AA/ Benghazi/ Mootaz Majbri
«La tenue, dans les plus brefs délais, d’un deuxième round de dialogue politique en Libye est une nécessité impérieuse afin d’épargner au pays le chaos et l’effondrement économique», a déclaré l’émissaire onusien en Libye, Bernardino Léon, plaidant en faveur du «gel des hostilités».
L’émissaire onusien qui a eu, jeudi, des concertations avec les parties prenantes en Libye, issues de Tobrouk et de Tripoli, qui ont porté sur les moyens de mettre fin aux hostilités et de tenir «un dialogue politique » dans le cadre des efforts visant à régler la crise politique et sécuritaire en Libye.
Le site officiel de la mission onusienne en Libye a annoncé, vendredi, que la majorité du peuple libyen aspire à la paix et ne veut pas être tenue en otage par une minorité qui fait la loi dans ce pays.
Il est nécessaire de lancer le plus tôt possible le dialogue entre les parties libyennes, a souligné l’émissaire onusien.
«Le temps presse et tout report dans le traitement de la crise politique et sécuritaire en Libye ne fait que compliquer la situation et entraver les efforts visant à rétablir l’unité politique et institutionnelle et à relancer l’économie.», a-t-il averti.
«Nous recommandons de geler les hostilités pour une courte période afin de baliser la voie à l’instauration d’un dialogue ouvert et franc », a-t-il encore suggéré.
La proposition onusienne a été favorablement accueillie par les forces du général à la retraite Khalifa Haftar, a rapporté le site de la mission de l’ONU, soulignant que celui-ci a affirmé qu’il examinera la proposition avec ses adjoints.
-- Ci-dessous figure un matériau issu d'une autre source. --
(* ===== verification/SrvPosix.v ===== *)
(** What the file server may rely on of a POSIX system, as a contract: a tree of
    directories and regular files in which paths are resolved component by
    component, descriptors with offsets, short reads and writes, interrupted
    calls, allocation failures, errors of every call, a client that sends bytes
    and may go away.  The file system has no links and no other process changes
    it; the number of calls that make no progress (EINTR, zero-byte writes) is
    finite.  The loops of the server terminate under this contract and do what
    they are for: making the directories of a path, whole-file reads and writes,
    sending, receiving. *)

From S2P Require Import Prelude Libc Rle SrvEvents SrvPath SrvTree SrvResp SrvLocks SrvFileOps SrvServer.
Import Libc Path Tree Resp Locks Logger FileOps Server.

Module Posix.

Record world := mk_world {
  w_tree : tree;                       (* files by location *)
  w_cwd : loc;                         (* the working directory *)
  w_nmax : Z;                          (* NAME_MAX *)
  w_fds : gmap Z (loc * Z);            (* open files: location and offset *)
  w_fps : gmap Z (loc * Z);            (* open streams: location and position *)
  w_in : bytes;                        (* what the client has yet to deliver *)
  w_out : bytes;                       (* what was sent to the client *)
  w_gone : bool;                       (* a send failed: the client is gone *)
  w_budget : nat;                      (* calls that may still make no progress *)
}.

Definition set_tree x h := mk_world x (w_cwd h) (w_nmax h) (w_fds h) (w_fps h) (w_in h) (w_out h) (w_gone h) (w_budget h).
Definition set_fds x h := mk_world (w_tree h) (w_cwd h) (w_nmax h) x (w_fps h) (w_in h) (w_out h) (w_gone h) (w_budget h).
Definition set_fps x h := mk_world (w_tree h) (w_cwd h) (w_nmax h) (w_fds h) x (w_in h) (w_out h) (w_gone h) (w_budget h).
Definition set_in x h := mk_world (w_tree h) (w_cwd h) (w_nmax h) (w_fds h) (w_fps h) x (w_out h) (w_gone h) (w_budget h).
Definition set_out x h := mk_world (w_tree h) (w_cwd h) (w_nmax h) (w_fds h) (w_fps h) (w_in h) x (w_gone h) (w_budget h).
Definition set_gone h := mk_world (w_tree h) (w_cwd h) (w_nmax h) (w_fds h) (w_fps h) (w_in h) (w_out h) true (w_budget h).
Definition set_budget x h := mk_world (w_tree h) (w_cwd h) (w_nmax h) (w_fds h) (w_fps h) (w_in h) (w_out h) (w_gone h) x.

(** * Paths *)

(** Absolute paths start at the root, others at the working directory. *)
Definition start (h : world) (p : bytes) : loc :=
  if bool_decide (head p = Some SLASH) then [] else w_cwd h.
Le dialogue inter-libyen a été pensé et initié par la Mission de l’ONU en Libye en vue de résoudre le conflit entre certains députés qui boycottent le parlement qui se réunit à Tobrouk (est) et les députés de CGN (Tripoli à l'ouest). Le premier round du dialogue s’est tenu en septembre dernier à Ghedamess (sud-ouest) et le deuxième a été reporté pour une date ultérieure en vue de se concerter avec toutes les parties de la crise libyenne.
La Libye subit, depuis des mois, une profonde crise politique entre deux courants idéologiquement opposés, à savoir le courant libéral et celui d'obédience islamique. Une crise qui a fini par donner naissance à une bipolarité gouvernementale véhiculée par deux parlements: le Congrès Général National (ancien parlement qui a repris ses séances tout récemment) et le parlement de Tobrouk (récemment dissous par décision de la cour constitutionnelle suprême).